Major publishers have found themselves in the middle of a dispute between a logging company and Greenpeace. The environmental company claims that Resolute Forest Products, a US logging company, is destroying vast areas of Canada’s boreal forest, which is home to indigenous peoples and endangered species. At BookExpo, more than one-hundred authors signed a petition that called for major publishers using Resolute, including Penguin Random House and HarperCollins, to address the company’s logging practices.


The Association of American Publishers’ reported that total industry revenue declined 6.6% in 2016 when compared to the previous year. The industry reported that total revenue in 2016 was $14.25 billion, which was down from the $15.26 billion reported in 2015. There were two points of growth in the year’s report: sales from small religious presses increased, as did children’s and YA literature. The steepest drops in revenue came from professional and educational publishing.

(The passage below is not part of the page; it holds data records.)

(** * Page selection and markdown clean-up of the Mistral OCR MCP server

    A shallow embedding of the three pure utility functions shared by the
    local server and the edge worker ([parsePageSpec], [markdownToText],
    [cleanMarkdownContent]) together with the JavaScript string, number,
    [Set], [Map] and regular-expression primitives they call.

    Conventions of the embedding.
    - A JavaScript string is the list of its UTF-16 code units ([list N]).
    - A JavaScript number is [NaN] or an integer [Num z], and arithmetic on
      it is exact. The functions build numbers with [parseInt] and [i++]
      only, which are exact on doubles of magnitude up to 2^53; a numeral
      past that is rounded by [parseInt], which the embedding does not
      follow. Negative zero is not told apart from zero.
    - A thrown [Error] is a value of [result]; the message templates of the
      source are the constructors of [Error].
    - [Set<number>] keeps insertion order ([Array.from] observes it), so it
      is a duplicate-free list; [Map<string, number>] and [Set<string>] are
      only queried by key, so they are [gmap] and [gset]. *)

From Stdlib Require Import ZArith NArith QArith Qround Ascii String.
From stdpp Require Import base option list gmap.

Local Open Scope N_scope.

(** ** JavaScript strings *)

Abbreviation str := (list N).

(** A string literal of the source: [\n] is the line feed, every other
    character stands for its own code unit. *)
Fixpoint lit (s : string) : str :=
  match s with
  | EmptyString => []
  | String "\" (String "n" r) => 10 :: lit r
  | String c r => N_of_ascii c :: lit r
  end.

Module JS.

(** WhiteSpace and LineTerminator code units, as stripped by
    [String.prototype.trim] and skipped by [parseInt]. *)
Definition isWhiteSpace (c : N) : bool :=
  bool_decide (c ∈ [0x9; 0xA; 0xB; 0xC; 0xD; 0x20; 0xA0; 0x1680;
                    0x2028; 0x2029; 0x202F; 0x205F; 0x3000; 0xFEFF])
  || ((0x2000 <=? c) && (c <=? 0x200A)).

Fixpoint dropWhile {A} (p : A → bool) (s : list A) : list A :=
  match s with
  | [] => []
  | c :: r => if p c then dropWhile p r else s
  end.

Fixpoint takeWhile {A} (p : A → bool) (s : list A) : list A :=
  match s with
  | [] => []
  | c :: r => if p c then c :: takeWhile p r else []
  end.
Lemma sendFileBlockwise_rounds (script : list Reply) :
  Forall (fun r => 8192 <= r_rc r) script ->
  forall (fuel : nat) (v : Blockwise) (st : State),
    w_script (os st) = script ->
    (length script < fuel)%nat ->
    _sockfd (this st) <> POCO_INVALID_SOCKET ->
    _isBrokenTimeout (this st) = false ->
    blockwise_inv f0 offset count v ->
    deliverable f0 offset count - bw_len v <= 8192 * len script ->
    exists (f' : FileInputStream) (st' : State),
      iterate fuel (sendFileBlockwise_round P count) v st
      = (Return (deliverable f0 offset count, f'), st')
      /\ w_wire (os st')
         = w_wire (os st)
             ++ file_bytes f0 (offset + bw_len v) (deliverable f0 offset count - bw_len v)
      /\ this st' = this st.
Proof.
  intros Hgood. induction Hgood as [|r script Hr _ IH];
    intros fuel v st Hs Hfuel Hfd Hbroken Hinv Hleft;
    (destruct fuel as [|fuel]; [simpl in Hfuel; lia|]);
    pose proof Hinv as (_ & _ & Hlen & _);
    destruct (Z.eq_dec (bw_len v) (deliverable f0 offset count)) as [Hdone | Hmore].
  - rewrite iterate_step, (blockwise_leaves v st Hinv Hdone).
    exists (bw_stream v), st. split; [reflexivity|]. split; [|reflexivity].
    rewrite Hdone, Z.sub_diag. unfold file_bytes. rewrite take_zero.
    symmetry. apply app_nil_r.
  - unfold len in Hleft. simpl in Hleft. lia.
  - rewrite iterate_step, (blockwise_leaves v st Hinv Hdone).
    exists (bw_stream v), st. split; [reflexivity|]. split; [|reflexivity].
    rewrite Hdone, Z.sub_diag. unfold file_bytes. rewrite take_zero.
    symmetry. apply app_nil_r.
  - destruct (blockwise_step v st r script Hinv ltac:(lia) Hfd Hbroken Hs Hr)
      as (v' & Hround & Hinv' & Hlen' & Hn).
    rewrite iterate_step, Hround.
    set (st1 := snd (transmit _ _)) in *.
    destruct (IH fuel v' st1) as (f' & st' & Hrun & Hwire & Hthis).
    + unfold st1. simpl. rewrite Hs. reflexivity.
    + simpl in Hfuel. lia.
    + exact Hfd.
    + exact Hbroken.
    + exact Hinv'.
    + unfold len in *. simpl length in Hleft. lia.
    + exists f', st'. split; [exact Hrun|]. split; [|rewrite Hthis; reflexivity].
      rewrite Hwire. unfold st1. simpl w_wire. rewrite <- app_assoc. f_equal.
      rewrite Hlen'.
      replace (offset + (bw_len v + bw_n v)) with (offset + bw_len v + bw_n v) by lia.
      rewrite <- file_bytes_add by lia. f_equal. lia.
Qed.

End Blockwise.

Lemma seekg_ok (f : FileInputStream) (offset : Z) :
  fis_ok f = true -> 0 <= offset ->
  seekg f offset
  = mkFileInputStream (fis_handle f) (fis_data f) offset true (fis_gcount f).
Proof.
  intros Hok Ho. unfold seekg. rewrite Hok.
  destruct (Z.leb_spec 0 offset); [reflexivity | lia].
Qed.

Lemma read_ok (f : FileInputStream) (n : Z) :
  fis_ok f = true -> 0 <= n ->
  read f n
  = (take n (drop (fis_pos f) (fis_data f)),
     mkFileInputStream (fis_handle f) (fis_data f)
                       (fis_pos f + len (take n (drop (fis_pos f) (fis_data f))))
                       (len (take n (drop (fis_pos f) (fis_data f))) =? n)
                       (len (take n (drop (fis_pos f) (fis_data f))))).
Proof.
  intros Hok Hn. unfold read. rewrite Hok, (Z.max_r 0 n) by lia. reflexivity.
Qed.

Lemma sendFileBlockwise_run (P : Platform) (f : FileInputStream) (offset count : Z)
      (st : State) :
  fis_ok f = true -> 0 <= offset <= size f -> 0 <= count ->
  _sockfd (this st) <> POCO_INVALID_SOCKET ->
  _isBrokenTimeout (this st) = false ->
  Forall (fun r => 8192 <= r_rc r) (w_script (os st)) ->
  deliverable f offset count <= 8192 * len (w_script (os st)) ->
  exists (f' : FileInputStream) (st' : State),
    sendFileBlockwise P f offset count st
    = (Return (deliverable f offset count, f'), st')
    /\ w_wire (os st') = w_wire (os st) ++ file_bytes f offset (deliverable f offset count)
    /\ this st' = this st.
Proof.
  intros Hok Ho Hc Hfd Hbroken Hgood Hleft.
  unfold sendFileBlockwise. rewrite (seekg_ok f offset Hok (proj1 Ho)).
  assert (Hbuf : len (repeat 0 (Z.to_nat 8192)) = 8192).
  { unfold len. rewrite repeat_length. apply Z2Nat.id. lia. }
  cbv zeta. rewrite Hbuf.
  set (bs := if (0 <? count) && (count <? 8192) then count else 8192).
  assert (Hbs : 0 < bs <= 8192 /\ bs = if 0 <? count then Z.min 8192 count else 8192).
  { unfold bs. destruct (Z.ltb_spec 0 count); destruct (Z.ltb_spec count 8192);
      simpl; lia. }
  rewrite read_ok by (try reflexivity; lia).
  cbn [fis_ok fis_pos fis_data fis_handle].
  set (chunk := take bs (drop offset (fis_data f))).
  assert (Hchunk : len chunk = Z.min bs (size f - offset)).
  { unfold chunk. rewrite len_take by lia. rewrite len_drop by (unfold size in *; lia).
    reflexivity. }
  assert (Htotal : 0 <= deliverable f offset count).
  { unfold deliverable. destruct (Z.eqb_spec count 0); lia. }
  unfold loop.
  match goal with |- context [iterate _ _ ?v _] => set (v0 := v) end.
  assert (Hinv : blockwise_inv f offset count v0).
  { unfold blockwise_inv, v0.
    cbn [bw_stream bw_buffer bw_bufferSize bw_len bw_n fis_data fis_ok fis_pos gcount
                   fis_gcount].
    split; [reflexivity|]. split; [rewrite len_overwrite; exact Hbuf|].
    split; [lia|]. split; [lia|].
    split; [intros _; rewrite Z.sub_0_r; apply Hbs|].
    split; [rewrite Z.sub_0_r; exact Hchunk|].
    split; [reflexivity|].
    split; [intros _; lia|].
    rewrite take_overwrite by lia.
    unfold file_bytes, chunk. rewrite Z.add_0_r. symmetry. apply take_len_take. }
  assert (Hleft0 : deliverable f offset count - bw_len v0 <= 8192 * len (w_script (os st)))
    by (unfold v0; cbn [bw_len]; lia).
  destruct (sendFileBlockwise_rounds P f offset count Ho Hc (w_script (os st)) Hgood
              (S (length (w_script (os st)))) v0 st eq_refl ltac:(lia) Hfd Hbroken
              Hinv Hleft0)
    as (f' & st' & Hrun & Hwire & Hthis).
  exists f', st'. split; [exact Hrun|]. split; [|exact Hthis].
  rewrite Hwire. unfold v0. cbn [bw_len]. rewrite Z.add_0_r, Z.sub_0_r. reflexivity.
Qed.


(** ** connect with a timeout: the mode on exit *)

Lemma with_blocking_same (s : SocketImpl) : with_blocking (_blocking s) s = s.
Proof. destruct s; reflexivity. Qed.

(** connect(address, timeout) on a handle whose descriptor is open. *)
Lemma connect_timeout_open (P : Platform) (address : SocketAddress)
        (timeout fl : Z) (st st' : State) (o : Outcome unit) :
  0 <= O_NONBLOCK P ->
  _sockfd (this st) <> POCO_INVALID_SOCKET ->
  w_fds (os st) !! _sockfd (this st) = Some fl ->
  0 <= fl ->
  connect_timeout P address timeout st = (o, st') ->
  o <> Hang ->
  this st' = with_blocking true (this st)
  /\ w_fds (os st') !! _sockfd (this st) = Some (Z.land fl (Z.lnot (O_NONBLOCK P)))
  /\ (_blocking (this st) = true -> Z.land fl (O_NONBLOCK P) = 0 ->
      this st' = this st /\ w_fds (os st') !! _sockfd (this st) = Some fl).
Proof.
  intros Hnb Hset Hfl Hnn Hrun Ho.
  set (s := this st) in *.
  set (base := Z.land fl (Z.lnot (O_NONBLOCK P))) in *.
  assert (Hinv : same_but_mode P s base st).
  { split; [exists (_blocking s); symmetry; apply with_blocking_same|].
    exists fl. auto. }
  assert (Hgoal : this st' = with_blocking true s
                  /\ w_fds (os st') !! _sockfd s = Some base).
  { unfold connect_timeout in Hrun. rewrite bind_get_this in Hrun.
    fold s in Hrun.
    destruct (Z.eqb_spec (_sockfd s) POCO_INVALID_SOCKET) as [|_]; [contradiction|].
    simpl when in Hrun. rewrite bind_ret in Hrun.
    destruct (setBlocking_run P s base Hnb false st Hinv)
      as (st1 & Hsb & _ & _ & Hinv1).
    rewrite (bind_return _ _ _ _ _ Hsb) in Hrun.
    pose proof (mode_connect_attempt P s base Hset address timeout st1 Hinv1)
      as [Hinv2 _].
    unfold bind, try_catch in Hrun.
    destruct (connect_attempt P address timeout st1) as [[[]|e|] st2];
      simpl in Hinv2.
    - destruct (setBlocking_run P s base Hnb true st2 Hinv2)
        as (st3 & Hsb3 & Hthis3 & Hfds3 & _).
      rewrite Hsb3 in Hrun. inversion Hrun; subst. auto.
    - destruct (setBlocking_run P s base Hnb true st2 Hinv2)
        as (st3 & Hsb3 & Hthis3 & Hfds3 & _).
      rewrite Hsb3 in Hrun. simpl in Hrun. inversion Hrun; subst. auto.
    - inversion Hrun; subst. contradiction. }
  destruct Hgoal as [Hthis Hfds].
  split; [exact Hthis|]. split; [exact Hfds|].
  intros Hb Hclear. split.
  - rewrite Hthis, <- Hb. apply with_blocking_same.
  - rewrite Hfds. subst base. rewrite (land_lnot_clear _ _ Hclear). reflexivity.
Qed.

(** connect(address, timeout) on an unset handle starts by creating the
    socket. *)
Lemma connect_timeout_creates (P : Platform) (address : SocketAddress) (timeout : Z)
      (st : State) (r : Reply) (rest : list Reply) (fd : Z) :
  _sockfd (this st) = POCO_INVALID_SOCKET ->
  w_script (os st) = r :: rest -> 0 <= r_rc r ->
  lowest_free (w_fds (os st)) = Some fd ->
  exists st1 : State,
    connect_timeout P address timeout st = connect_timeout P address timeout st1
    /\ _sockfd (this st1) = fd
    /\ w_fds (os st1) !! fd = Some 0.
Proof.
  intros Hunset Hs Hrc Hfree.
  pose proof (lowest_free_nonneg _ _ Hfree) as Hnn.
  set (st1 := snd (set_sockfd fd
                     (snd (put_fds (<[fd := 0]> (w_fds (os st)))
                                   (answered (sys_socket (sa_af address)) r st))))).
  exists st1. split; [|split; [reflexivity | apply lookup_insert_eq]].
  assert (Hinit : init P (sa_af address) st = (Return tt, st1)).
  { unfold init, initSocket. rewrite bind_get_this, Hunset. simpl poco_assert.
    rewrite bind_ret. unfold os_socket.
    rewrite (bind_return _ _ _ _ _ (os_open_run P _ st r rest fd Hs Hrc Hfree)).
    unfold bind, set_sockfd. cbv beta iota.
    unfold POCO_INVALID_SOCKET. destruct (Z.eqb_spec fd (-1)); [lia|]. reflexivity. }
  unfold connect_timeout. rewrite !bind_get_this, Hunset. simpl when.
  rewrite (bind_return _ _ _ _ _ Hinit).
  change (_sockfd (this st1)) with fd.
  unfold POCO_INVALID_SOCKET. destruct (Z.eqb_spec fd (-1)); [lia|]. reflexivity.
Qed.
(** X1.  The test ['.gdb' in workspace[-4:]], which decides whether the
    layers are converted first and whether the loop copies them, holds
    exactly for the workspaces whose path ends in [.gdb], in that case. *)
Theorem is_gdb_iff_ends_with_gdb (workspace : string) :
  is_gdb workspace = true <-> exists front, workspace = front +:+ ".gdb".
Proof.
  unfold is_gdb, Py.last_chars. split.
  - intros (a & b & Hlast)%contains_spec.
    pose proof (drop_length (String.length workspace - 4) workspace) as Hlen.
    rewrite Hlast, !string_length_app in Hlen. simpl in Hlen.
    assert (String.length a = 0 /\ String.length b = 0) as [Ha Hb] by lia.
    destruct a; [| done]. destruct b; [| done].
    destruct (drop_is_tail (String.length workspace - 4) workspace) as (front & Hw & _);
      [lia |].
    exists front. by rewrite Hw, Hlast at 1.
  - intros (front & ->). rewrite string_length_app. simpl.
    replace (String.length front + 4 - 4) with (String.length front) by lia.
    by rewrite drop_app.
Qed.

Lemma is_gdb_iff_ends_with_gdb_witness :
  (exists front, Demo.workspace_gdb = front +:+ ".gdb") /\
  is_gdb Demo.workspace_gdb = true /\
  is_gdb "C:/data/shapes" = false.
Proof.
  assert (exists front, Demo.workspace_gdb = front +:+ ".gdb") as H
      by (by exists "C:/data/reef").
  split; [exact H |].
  split; [exact (proj2 (is_gdb_iff_ends_with_gdb Demo.workspace_gdb) H) |].
  reflexivity.
Defined.

(** ** What the new name keeps of the old one *)


Lemma string_app_inv_tail_length (a b n1 n2 : string) :
  a +:+ n1 = b +:+ n2 -> String.length n1 = String.length n2 -> n1 = n2.
Proof.
  revert b. induction a as [|x a IH]; intros b Heq Hlen.
  - destruct b as [|y b]; [done |].
    apply (f_equal String.length) in Heq.
    change (String.length n1 = S (String.length (b +:+ n2))) in Heq.
    rewrite string_length_app in Heq. lia.
  - destruct b as [|y b].
    + apply (f_equal String.length) in Heq.
      change (S (String.length (a +:+ n1)) = String.length n2) in Heq.
      rewrite string_length_app in Heq. lia.
    + change (String x (a +:+ n1) = String y (b +:+ n2)) in Heq.
      injection Heq as _ Heq. by apply (IH b).
Qed.

Lemma new_field_name_short (feature_name field_name : string) :
  String.length field_name <= 30 ->
  exists lost kept,
    feature_name = lost +:+ kept /\
    new_field_name feature_name field_name = kept +:+ field_name.
Proof.
  unfold new_field_name. rewrite string_length_app. intros Hshort.
  destruct (Nat.ltb_spec 31 (String.length feature_name + String.length field_name)).
  - destruct (drop_is_tail
                (String.length feature_name + String.length field_name - 30)
                feature_name) as (lost & Hname & _); [lia |].
    exists lost, (Py.drop (String.length feature_name + String.length field_name - 30)
                          feature_name).
    split; [done |]. apply drop_app_le. lia.
  - exists "", feature_name. done.
Qed.



(** X3.  Within one layer the renaming keeps two different field names
    apart when neither name is cut, and also when both names have the same
    length of at most 30 characters, cut or not. *)
Theorem new_names_distinct_within_layer (feature_name n1 n2 : string) :
  n1 ≠ n2 ->
  (String.length (feature_name +:+ n1) <= 31 /\
   String.length (feature_name +:+ n2) <= 31) \/
  (String.length n1 = String.length n2 /\ String.length n1 <= 30) ->
  new_field_name feature_name n1 ≠ new_field_name feature_name n2.
Proof.
  intros Hne [[H1 H2] | [Hlen Hshort]] Heq; apply Hne.
  - unfold new_field_name in Heq.
    destruct (Nat.ltb_spec 31 (String.length (feature_name +:+ n1))); [lia |].
    destruct (Nat.ltb_spec 31 (String.length (feature_name +:+ n2))); [lia |].
    by apply string_app_inv_head in Heq.
  - destruct (new_field_name_short feature_name n1) as (l1 & k1 & _ & Hn1); [done |].
    destruct (new_field_name_short feature_name n2) as (l2 & k2 & _ & Hn2); [lia |].
    rewrite Hn1, Hn2 in Heq. by apply string_app_inv_tail_length in Heq.
Qed.
Inductive event :=
| ECreate (id : nat)                                 (** [AsyncSandbox.create] *)
| ERun (sb : nat) (cmd : string) (t : Z) (o : origin) (** [commands.run] *)
| EProvision                                         (** a tool installation starts *)
| EExec (cmd : string) (t : Z).                      (** [exec_command] is called *)

(** Fields of the [SandboxManager] instance, the module global [_sandbox] of
    [exec_client.py], the clock read by [time.time()], and the bookkeeping
    of the remote service (ids handed out, calls made, trace). *)
Record world := mkWorld {
  sandbox : option nat;
  created_at : option Z;
  command_count : Z;
  max_sandbox_age : Z;
  max_commands : Z;
  g_sandbox : option nat;
  clock : Z;
  next_id : nat;
  ncalls : nat;
  trace : list event
}.

Definition set_mgr (sb : option nat) (c : option Z) (n : Z) (w : world) : world :=
  mkWorld sb c n (max_sandbox_age w) (max_commands w) (g_sandbox w)
          (clock w) (next_id w) (ncalls w) (trace w).

Definition set_g_sandbox (g : option nat) (w : world) : world :=
  mkWorld (sandbox w) (created_at w) (command_count w) (max_sandbox_age w)
          (max_commands w) g (clock w) (next_id w) (ncalls w) (trace w).

Definition log_call (ev : event) (w : world) : world :=
  mkWorld (sandbox w) (created_at w) (command_count w) (max_sandbox_age w)
          (max_commands w) (g_sandbox w) (clock w) (next_id w)
          (S (ncalls w)) (trace w ++ [ev]).

Definition log_event (ev : event) (w : world) : world :=
  mkWorld (sandbox w) (created_at w) (command_count w) (max_sandbox_age w)
          (max_commands w) (g_sandbox w) (clock w) (next_id w)
          (ncalls w) (trace w ++ [ev]).

Definition bump_id (w : world) : world :=
  mkWorld (sandbox w) (created_at w) (command_count w) (max_sandbox_age w)
          (max_commands w) (g_sandbox w) (clock w) (S (next_id w))
          (ncalls w) (trace w).

(* ------------------------------------------------------------------ *)
(** ** The monad: reader of the oracle, state of the world, exceptions *)

Definition M (A : Type) : Type := (nat -> resp) -> world -> (exn + A) * world.

Definition ret {A} (x : A) : M A := fun _ w => (inr x, w).

Definition bind {A B} (m : M A) (k : A -> M B) : M B :=
  fun env w =>
    match m env w with
    | (inl e, w') => (inl e, w')
    | (inr x, w') => k x env w'
    end.

Definition raise {A} (e : exn) : M A := fun _ w => (inl e, w).

(** [try: m except Exception as e: h(e)] *)
Definition catch {A} (m : M A) (h : exn -> M A) : M A :=
  fun env w =>
    match m env w with
    | (inl e, w') => h e env w'
    | (inr x, w') => (inr x, w')
    end.

Definition get : M world := fun _ w => (inr w, w).
Definition modify (f : world -> world) : M unit := fun _ w => (inr tt, f w).

Notation "x <- m ;; k" := (bind m (fun x => k))
  (at level 61, m at next level, right associativity).
Notation "m ;;; k" := (bind m (fun _ => k))
  (at level 61, right associativity).

(** [await AsyncSandbox.create(...)]: a fresh sandbox id, or an exception. *)
Definition sandbox_create : M nat :=
  fun env w =>
    let id := next_id w in
    let w1 := log_call (ECreate id) w in
    match env (ncalls w) with
    | ROk _ => (inr id, bump_id w1)
    | RTimeout => (inl TimeoutError, w1)
    | RExn m => (inl (TransportError m), w1)
    end.

(** [await sb.commands.run(cmd, timeout=t)]; [None.commands] raises. *)
Definition commands_run (sb : option nat) (cmd : string) (t : Z) (o : origin)
  : M cmd_result :=
  fun env w =>
    match sb with
    | None => (inl AttributeError, w)
    | Some id =>
        let w1 := log_call (ERun id cmd t o) w in
        match env (ncalls w) with
        | ROk r => (inr r, w1)
        | RTimeout => (inl TimeoutError, w1)
        | RExn m => (inl (TransportError m), w1)
        end
    end.

Definition cat (l : list string) : string := String.concat "" l.
Definition spaces (n : nat) : string := string_of_list_ascii (repeat " "%char n).
Definition ind8 : string := spaces 8.
Definition ind12 : string := spaces 12.
Definition ind16 : string := spaces 16.
Definition ind20 : string := spaces 20.

(** The UTF-8 bytes of the check marks printed by the verification script. *)
Definition check_mark : string :=
  String (ascii_of_nat 226) (String (ascii_of_nat 156) (String (ascii_of_nat 147) EmptyString)).
Definition cross_mark : string :=
  String (ascii_of_nat 226) (String (ascii_of_nat 156) (String (ascii_of_nat 151) EmptyString)).

(* ------------------------------------------------------------------ *)
(** ** [SandboxManager] (src/sandbox_manager.py) *)

(** The dict returned by [run_command]: keys [stdout], [stderr],
    [exit_code], [success], [output]. *)
Record result := mkDict {
  r_stdout : string;
  r_stderr : string;
  r_exit_code : Z;
  r_success : bool;
  r_output : string
}.

(** [update_cmd] of [install_security_tools]; a backslash before a newline
    inside the triple-quoted literal joins the two lines. *)
Definition update_cmd : string :=
  cat [nl; ind12; "export DEBIAN_FRONTEND=noninteractive && ";
       ind12; "sudo apt-get update -qq 2>&1 | grep -E "; dq; "Reading|Fetched|E:|W:"; dq;
       " | tail -5"; nl; ind12].

Definition tools : list string :=
  ["nmap"; "nikto"; "gobuster"; "sqlmap"; "curl"; "wget"; "git"; "whois";
   "dnsutils"; "netcat-openbsd"].

Definition install_cmd : string :=
  cat [nl; ind12; "export DEBIAN_FRONTEND=noninteractive && ";
       ind12; "sudo apt-get install -y -qq "; join " " tools; " 2>&1 | ";
       ind12; "grep -E "; dq; "Setting up|Unpacking|Done|E:|W:"; dq; " | tail -10";
       nl; ind12].

Definition verify_cmd : string :=
  cat [nl; ind12; "echo "; dq; "Checking installed tools:"; dq; " && ";
       ind12; "for tool in nmap nikto gobuster sqlmap curl wget git; do"; nl;
       ind16; "if command -v $tool >/dev/null 2>&1; then"; nl;
       ind20; "echo "; dq; "  "; check_mark; " $tool"; dq; nl;
       ind16; "else"; nl;
       ind20; "echo "; dq; "  "; cross_mark; " $tool (missing)"; dq; nl;
       ind16; "fi"; nl;
       ind12; "done"; nl; ind12].

(** [self.created_at and (time.time() - self.created_at > self.max_sandbox_age)] *)
Definition expired (w : world) : bool :=
  match created_at w with
  | Some c => negb (c =? 0)%Z && (clock w - c >? max_sandbox_age w)%Z
  | None => false
  end.

(** The [if / elif / elif] chain that sets [should_recreate]. *)
Definition should_recreate (w : world) : bool :=
  match sandbox w with
  | None => true
  | Some _ => expired w || (max_commands w <=? command_count w)%Z
  end.

Definition self_sandbox : M (option nat) := w <- get ;; ret (sandbox w).

(** [create_sandbox(template="base", timeout=900)] *)
Definition create_sandbox : M (option nat) :=
  catch (id <- sandbox_create ;;
         w <- get ;;
         modify (set_mgr (Some id) (Some (clock w)) 0%Z) ;;;
         ret (Some id))
        (fun e => raise (RuntimeError ("Failed to create E2B sandbox: " ++ str_exn e))).

(** [close_sandbox()]: nothing in its [try] block can raise. *)
Definition close_sandbox : M unit :=
  w <- get ;;
  match sandbox w with
  | Some _ => modify (set_mgr None None 0%Z)
  | None => ret tt
  end.

(** [install_security_tools()]: three remote commands inside one
    [try]; both [except] clauses swallow the exception.  The check of the
    critical tools only prints. *)
Definition install_security_tools : M unit :=
  w <- get ;;
  match sandbox w with
  | None => raise (RuntimeError "No sandbox available for tool installation")
  | Some _ =>
      modify (log_event EProvision) ;;;
      catch (sb <- self_sandbox ;; _ <- commands_run sb update_cmd 120 OProvision ;;
             sb <- self_sandbox ;; _ <- commands_run sb install_cmd 300 OProvision ;;
             sb <- self_sandbox ;; _ <- commands_run sb verify_cmd 30 OProvision ;;
             ret tt)
            (fun _ => ret tt)
  end.

(** [get_or_create_sandbox()] *)
Definition get_or_create_sandbox : M (option nat) :=
  w <- get ;;
  (if should_recreate w
   then close_sandbox ;;; create_sandbox ;;; install_security_tools
   else ret tt) ;;;
  self_sandbox.

Definition incr_count (w : world) : world :=
  set_mgr (sandbox w) (created_at w) (command_count w + 1)%Z w.

Definition result_of (r : cmd_result) : result :=
  mkDict (stdout r) (stderr r) (exit_code r) (exit_code r =? 0)%Z
         (stdout r ++ nl ++ stderr r).

Definition timeout_result (command : string) (timeout : Z) : result :=
  mkDict "" ("Timeout: Command exceeded " ++ str_Z timeout ++ "s limit") (-1)%Z false
         ("Command timed out after " ++ str_Z timeout ++ "s: " ++ take 80 command).

Definition failure_result (e : exn) : result :=
  let msg := "Command execution failed: " ++ str_exn e in
  mkDict "" msg (-1)%Z false msg.

Definition tool_unavailable_msg (tool : string) : string :=
  "Tool '" ++ tool ++ "' not available even after reinstall. "
  ++ "E2B sandbox may not support this tool.".

(** The [try] block of [run_command]. *)
Definition run_command_body (command : string) (timeout : Z) : M result :=
  sb <- get_or_create_sandbox ;;
  modify incr_count ;;;
  r <- commands_run sb command timeout OUser ;;
  r <- (if (exit_code r =? 127)%Z
        then match split_first command with
             | None => raise IndexError
             | Some tool =>
                 install_security_tools ;;;
                 r2 <- commands_run sb command timeout OUser ;;
                 if (exit_code r2 =? 127)%Z
                 then raise (RuntimeError (tool_unavailable_msg tool))
                 else ret r2
             end
        else ret r) ;;
  ret (result_of r).

(** [run_command(command, timeout=120)] *)
Definition run_command (command : string) (timeout : Z) : M result :=
  catch (run_command_body command timeout)
        (fun e => match e with
                  | TimeoutError => ret (timeout_result command timeout)
                  | _ => ret (failure_result e)
                  end).

(* ------------------------------------------------------------------ *)
(** ** [exec_client.py]: [get_sandbox] and [exec_command] *)

Definition update_cmd_x : string := "sudo apt-get update -qq".

Definition tools_x : list string :=
  ["nmap"; "nikto"; "gobuster"; "sqlmap"; "curl"; "wget"; "git"; "whois"; "dnsutils"].

Definition install_cmd_x : string :=
  cat [nl; ind12; "export DEBIAN_FRONTEND=noninteractive && ";
       ind12; "sudo apt-get install -y -qq "; join " " tools_x;
       " 2>&1 | grep -E "; dq; "Setting up|Unpacking|E:|W:"; dq; " || true"; nl; ind12].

The National Endowment for the Arts announced its second round of grants for the year. The organization, which may lose its funding under the current administration, issued 1,195 grants totaling $84.06 million. “The American people are recognized for their innovative spirit and these grants represent the vision, energy, and talent of America’s artists and arts organizations,” said NEA Chairman Jane Chu. “I am proud of the role the National Endowment for the Arts plays in helping advance the creative capacity of the United States.”